# Exercise goal
Starting at the line below holding "Definition demo_stream : list" and stopping at the line holding "s ∈ lost_set (run, src) (lt_loss_events t))", print every line exactly, both ends included, and leave the rest out.
═══
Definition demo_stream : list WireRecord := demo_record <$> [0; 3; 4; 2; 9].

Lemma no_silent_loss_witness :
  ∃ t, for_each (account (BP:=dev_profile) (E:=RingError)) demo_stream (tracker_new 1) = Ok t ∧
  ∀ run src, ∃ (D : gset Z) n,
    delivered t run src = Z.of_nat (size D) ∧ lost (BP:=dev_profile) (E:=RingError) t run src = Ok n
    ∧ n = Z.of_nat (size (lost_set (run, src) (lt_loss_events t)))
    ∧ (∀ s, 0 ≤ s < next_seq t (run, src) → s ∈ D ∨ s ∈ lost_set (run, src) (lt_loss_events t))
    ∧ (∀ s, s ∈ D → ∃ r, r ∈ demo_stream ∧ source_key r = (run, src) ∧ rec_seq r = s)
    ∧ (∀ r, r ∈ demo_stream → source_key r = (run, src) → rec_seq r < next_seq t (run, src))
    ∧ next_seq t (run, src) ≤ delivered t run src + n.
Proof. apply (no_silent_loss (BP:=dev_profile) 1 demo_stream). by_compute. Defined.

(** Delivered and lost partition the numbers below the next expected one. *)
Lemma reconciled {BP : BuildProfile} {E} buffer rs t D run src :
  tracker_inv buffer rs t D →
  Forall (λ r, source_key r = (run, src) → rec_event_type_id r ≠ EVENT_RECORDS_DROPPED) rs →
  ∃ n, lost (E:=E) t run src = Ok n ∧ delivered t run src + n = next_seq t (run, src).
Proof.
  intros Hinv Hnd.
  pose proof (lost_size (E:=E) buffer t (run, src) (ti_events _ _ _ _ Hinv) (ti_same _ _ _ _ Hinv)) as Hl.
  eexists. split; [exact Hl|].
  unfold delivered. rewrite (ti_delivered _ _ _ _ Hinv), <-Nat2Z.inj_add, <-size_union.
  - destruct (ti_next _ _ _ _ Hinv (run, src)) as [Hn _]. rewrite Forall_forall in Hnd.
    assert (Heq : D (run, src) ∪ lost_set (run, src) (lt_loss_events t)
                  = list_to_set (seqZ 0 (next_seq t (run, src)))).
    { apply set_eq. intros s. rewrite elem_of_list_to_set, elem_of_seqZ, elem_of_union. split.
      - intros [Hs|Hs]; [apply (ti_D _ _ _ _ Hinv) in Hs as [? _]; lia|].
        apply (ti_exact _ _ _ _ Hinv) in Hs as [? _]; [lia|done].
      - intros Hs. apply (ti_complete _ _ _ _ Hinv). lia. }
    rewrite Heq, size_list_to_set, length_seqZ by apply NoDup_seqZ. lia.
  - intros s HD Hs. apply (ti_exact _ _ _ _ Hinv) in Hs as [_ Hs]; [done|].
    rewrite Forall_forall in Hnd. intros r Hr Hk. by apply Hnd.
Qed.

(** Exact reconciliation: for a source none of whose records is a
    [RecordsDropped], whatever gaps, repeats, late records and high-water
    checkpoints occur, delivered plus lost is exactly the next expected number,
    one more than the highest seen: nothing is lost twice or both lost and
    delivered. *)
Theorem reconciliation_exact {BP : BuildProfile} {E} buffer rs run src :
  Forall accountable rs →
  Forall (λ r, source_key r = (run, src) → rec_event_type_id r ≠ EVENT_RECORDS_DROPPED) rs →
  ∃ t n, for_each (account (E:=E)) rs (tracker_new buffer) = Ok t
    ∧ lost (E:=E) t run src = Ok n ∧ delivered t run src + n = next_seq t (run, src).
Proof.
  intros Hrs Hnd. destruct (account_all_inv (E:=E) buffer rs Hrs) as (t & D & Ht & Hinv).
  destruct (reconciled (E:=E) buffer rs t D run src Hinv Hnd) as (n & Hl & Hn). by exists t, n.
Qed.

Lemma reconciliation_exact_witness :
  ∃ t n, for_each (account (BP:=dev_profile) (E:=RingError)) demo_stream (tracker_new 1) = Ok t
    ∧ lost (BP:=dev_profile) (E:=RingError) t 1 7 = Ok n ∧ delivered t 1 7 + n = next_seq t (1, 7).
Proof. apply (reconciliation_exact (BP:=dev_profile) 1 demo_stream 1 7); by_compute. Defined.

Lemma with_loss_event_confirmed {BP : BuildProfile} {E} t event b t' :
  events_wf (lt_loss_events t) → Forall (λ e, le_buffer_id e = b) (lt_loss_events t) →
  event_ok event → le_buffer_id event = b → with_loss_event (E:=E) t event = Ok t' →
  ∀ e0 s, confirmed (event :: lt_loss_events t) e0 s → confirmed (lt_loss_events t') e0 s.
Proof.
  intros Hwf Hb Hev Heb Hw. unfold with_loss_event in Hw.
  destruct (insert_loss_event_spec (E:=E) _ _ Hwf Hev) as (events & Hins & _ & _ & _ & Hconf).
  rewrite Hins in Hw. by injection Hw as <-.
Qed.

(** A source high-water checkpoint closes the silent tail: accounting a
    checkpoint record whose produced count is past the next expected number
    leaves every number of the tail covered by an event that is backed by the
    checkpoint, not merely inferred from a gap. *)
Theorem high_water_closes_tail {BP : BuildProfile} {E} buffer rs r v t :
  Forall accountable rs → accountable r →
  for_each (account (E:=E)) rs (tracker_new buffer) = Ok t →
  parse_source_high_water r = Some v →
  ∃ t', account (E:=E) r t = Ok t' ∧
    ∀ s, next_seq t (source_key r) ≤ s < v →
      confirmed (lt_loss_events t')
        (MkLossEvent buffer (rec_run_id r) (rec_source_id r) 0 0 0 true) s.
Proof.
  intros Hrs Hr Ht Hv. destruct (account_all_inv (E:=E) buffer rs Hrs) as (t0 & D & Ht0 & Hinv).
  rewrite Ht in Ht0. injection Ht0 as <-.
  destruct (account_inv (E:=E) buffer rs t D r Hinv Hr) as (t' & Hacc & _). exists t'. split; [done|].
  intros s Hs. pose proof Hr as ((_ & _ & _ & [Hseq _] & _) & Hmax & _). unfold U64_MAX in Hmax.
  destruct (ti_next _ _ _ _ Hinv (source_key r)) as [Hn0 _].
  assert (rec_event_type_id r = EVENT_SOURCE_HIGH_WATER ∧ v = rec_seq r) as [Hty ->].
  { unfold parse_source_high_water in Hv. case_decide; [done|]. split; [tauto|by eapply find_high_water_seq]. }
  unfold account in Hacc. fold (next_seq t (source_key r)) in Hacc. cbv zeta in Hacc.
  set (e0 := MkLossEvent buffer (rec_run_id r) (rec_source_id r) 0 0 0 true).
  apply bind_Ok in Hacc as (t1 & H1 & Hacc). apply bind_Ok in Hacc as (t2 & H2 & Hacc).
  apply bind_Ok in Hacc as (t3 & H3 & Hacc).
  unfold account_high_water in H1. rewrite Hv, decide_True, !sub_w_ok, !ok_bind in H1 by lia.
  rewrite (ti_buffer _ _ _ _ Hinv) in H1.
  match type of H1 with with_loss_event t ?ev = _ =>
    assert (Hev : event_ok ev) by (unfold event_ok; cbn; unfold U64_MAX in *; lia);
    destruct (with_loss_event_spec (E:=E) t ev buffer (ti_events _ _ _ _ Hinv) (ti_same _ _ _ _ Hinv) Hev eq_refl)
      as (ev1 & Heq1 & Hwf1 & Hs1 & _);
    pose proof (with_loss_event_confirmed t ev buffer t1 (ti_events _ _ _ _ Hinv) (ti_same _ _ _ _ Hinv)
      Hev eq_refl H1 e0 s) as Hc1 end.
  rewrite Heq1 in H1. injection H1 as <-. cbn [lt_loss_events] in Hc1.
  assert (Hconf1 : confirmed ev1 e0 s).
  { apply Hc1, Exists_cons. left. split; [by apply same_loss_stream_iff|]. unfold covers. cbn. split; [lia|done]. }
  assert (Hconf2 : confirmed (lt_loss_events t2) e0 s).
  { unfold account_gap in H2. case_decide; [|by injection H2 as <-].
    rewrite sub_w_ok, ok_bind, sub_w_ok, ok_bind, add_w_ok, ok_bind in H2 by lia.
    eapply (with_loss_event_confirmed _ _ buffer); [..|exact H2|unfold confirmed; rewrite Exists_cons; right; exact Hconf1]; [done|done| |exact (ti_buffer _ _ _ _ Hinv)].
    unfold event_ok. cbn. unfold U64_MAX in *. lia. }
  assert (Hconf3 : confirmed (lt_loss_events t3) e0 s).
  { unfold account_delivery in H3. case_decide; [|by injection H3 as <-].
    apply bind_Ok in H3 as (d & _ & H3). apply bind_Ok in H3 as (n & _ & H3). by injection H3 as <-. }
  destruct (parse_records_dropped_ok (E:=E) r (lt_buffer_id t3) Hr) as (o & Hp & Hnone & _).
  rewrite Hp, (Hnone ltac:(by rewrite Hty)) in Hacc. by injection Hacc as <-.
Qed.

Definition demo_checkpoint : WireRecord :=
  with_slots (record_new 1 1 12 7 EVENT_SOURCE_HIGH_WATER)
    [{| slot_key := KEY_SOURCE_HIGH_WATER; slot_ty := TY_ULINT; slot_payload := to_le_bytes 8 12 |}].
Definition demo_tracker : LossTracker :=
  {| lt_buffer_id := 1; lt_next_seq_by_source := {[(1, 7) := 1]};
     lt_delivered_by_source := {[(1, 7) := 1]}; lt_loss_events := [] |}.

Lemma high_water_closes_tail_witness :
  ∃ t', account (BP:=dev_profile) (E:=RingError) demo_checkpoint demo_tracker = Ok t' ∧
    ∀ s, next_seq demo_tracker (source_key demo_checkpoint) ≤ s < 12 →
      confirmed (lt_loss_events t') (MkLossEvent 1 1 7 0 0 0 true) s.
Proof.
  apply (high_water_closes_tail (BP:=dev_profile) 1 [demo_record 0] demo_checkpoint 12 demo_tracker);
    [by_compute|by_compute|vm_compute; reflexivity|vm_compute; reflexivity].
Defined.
═══
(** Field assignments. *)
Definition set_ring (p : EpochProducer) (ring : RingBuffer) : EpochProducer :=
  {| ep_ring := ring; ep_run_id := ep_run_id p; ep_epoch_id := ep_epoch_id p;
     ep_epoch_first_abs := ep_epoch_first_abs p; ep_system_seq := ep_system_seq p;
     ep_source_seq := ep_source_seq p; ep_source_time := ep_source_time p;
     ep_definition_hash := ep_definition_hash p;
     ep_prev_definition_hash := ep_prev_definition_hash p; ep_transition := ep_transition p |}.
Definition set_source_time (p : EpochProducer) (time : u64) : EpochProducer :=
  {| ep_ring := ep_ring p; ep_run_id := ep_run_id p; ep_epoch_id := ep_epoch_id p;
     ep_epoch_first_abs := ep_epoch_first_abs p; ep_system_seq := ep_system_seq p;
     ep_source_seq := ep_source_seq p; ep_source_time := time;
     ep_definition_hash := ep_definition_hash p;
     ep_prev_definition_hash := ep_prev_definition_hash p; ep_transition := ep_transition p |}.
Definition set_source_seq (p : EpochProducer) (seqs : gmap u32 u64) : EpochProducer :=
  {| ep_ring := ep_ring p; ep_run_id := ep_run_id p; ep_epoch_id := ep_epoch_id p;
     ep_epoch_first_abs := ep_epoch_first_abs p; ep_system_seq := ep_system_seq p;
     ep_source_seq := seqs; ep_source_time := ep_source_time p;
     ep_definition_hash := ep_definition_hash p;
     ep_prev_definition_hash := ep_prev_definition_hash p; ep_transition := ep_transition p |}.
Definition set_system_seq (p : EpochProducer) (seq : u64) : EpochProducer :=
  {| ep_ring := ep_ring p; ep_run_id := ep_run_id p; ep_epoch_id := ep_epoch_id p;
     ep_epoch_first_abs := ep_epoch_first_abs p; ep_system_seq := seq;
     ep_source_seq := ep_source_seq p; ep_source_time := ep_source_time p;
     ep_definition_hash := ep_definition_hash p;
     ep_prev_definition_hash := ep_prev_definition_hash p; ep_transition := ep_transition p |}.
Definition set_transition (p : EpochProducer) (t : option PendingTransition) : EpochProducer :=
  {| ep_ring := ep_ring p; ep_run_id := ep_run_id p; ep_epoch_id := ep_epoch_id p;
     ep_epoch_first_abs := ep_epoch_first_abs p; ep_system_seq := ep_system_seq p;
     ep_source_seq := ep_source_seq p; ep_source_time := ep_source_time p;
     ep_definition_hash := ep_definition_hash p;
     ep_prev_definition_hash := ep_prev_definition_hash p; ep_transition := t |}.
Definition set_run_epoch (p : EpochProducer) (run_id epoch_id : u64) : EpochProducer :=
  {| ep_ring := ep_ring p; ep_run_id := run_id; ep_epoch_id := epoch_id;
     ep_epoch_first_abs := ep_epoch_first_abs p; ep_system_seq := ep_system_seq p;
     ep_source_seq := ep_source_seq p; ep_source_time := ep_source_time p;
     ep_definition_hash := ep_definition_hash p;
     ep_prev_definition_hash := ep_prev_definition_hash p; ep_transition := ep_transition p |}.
═══
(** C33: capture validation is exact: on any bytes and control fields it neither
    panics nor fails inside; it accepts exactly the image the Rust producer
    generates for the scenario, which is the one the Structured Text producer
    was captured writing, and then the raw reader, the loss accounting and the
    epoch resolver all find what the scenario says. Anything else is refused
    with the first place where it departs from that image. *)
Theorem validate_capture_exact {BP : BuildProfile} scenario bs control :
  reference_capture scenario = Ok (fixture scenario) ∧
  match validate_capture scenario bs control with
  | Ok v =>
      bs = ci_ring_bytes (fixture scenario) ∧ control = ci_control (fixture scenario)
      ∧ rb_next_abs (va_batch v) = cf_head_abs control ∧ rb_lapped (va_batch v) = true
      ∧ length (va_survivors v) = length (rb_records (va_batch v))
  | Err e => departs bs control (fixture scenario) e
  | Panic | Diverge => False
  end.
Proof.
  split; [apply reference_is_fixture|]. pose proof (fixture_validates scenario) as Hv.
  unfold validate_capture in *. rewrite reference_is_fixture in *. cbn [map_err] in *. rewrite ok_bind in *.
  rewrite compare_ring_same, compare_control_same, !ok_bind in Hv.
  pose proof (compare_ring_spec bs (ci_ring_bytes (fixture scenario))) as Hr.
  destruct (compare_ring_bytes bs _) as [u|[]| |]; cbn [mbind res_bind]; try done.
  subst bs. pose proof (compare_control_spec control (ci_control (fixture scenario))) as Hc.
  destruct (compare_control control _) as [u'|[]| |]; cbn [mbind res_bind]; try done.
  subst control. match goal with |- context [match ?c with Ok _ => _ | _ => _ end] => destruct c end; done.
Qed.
═══
# Answer to this exercise
Definition demo_stream : list WireRecord := demo_record <$> [0; 3; 4; 2; 9].

Lemma no_silent_loss_witness :
  ∃ t, for_each (account (BP:=dev_profile) (E:=RingError)) demo_stream (tracker_new 1) = Ok t ∧
  ∀ run src, ∃ (D : gset Z) n,
    delivered t run src = Z.of_nat (size D) ∧ lost (BP:=dev_profile) (E:=RingError) t run src = Ok n
    ∧ n = Z.of_nat (size (lost_set (run, src) (lt_loss_events t)))
    ∧ (∀ s, 0 ≤ s < next_seq t (run, src) → s ∈ D ∨ s ∈ lost_set (run, src) (lt_loss_events t))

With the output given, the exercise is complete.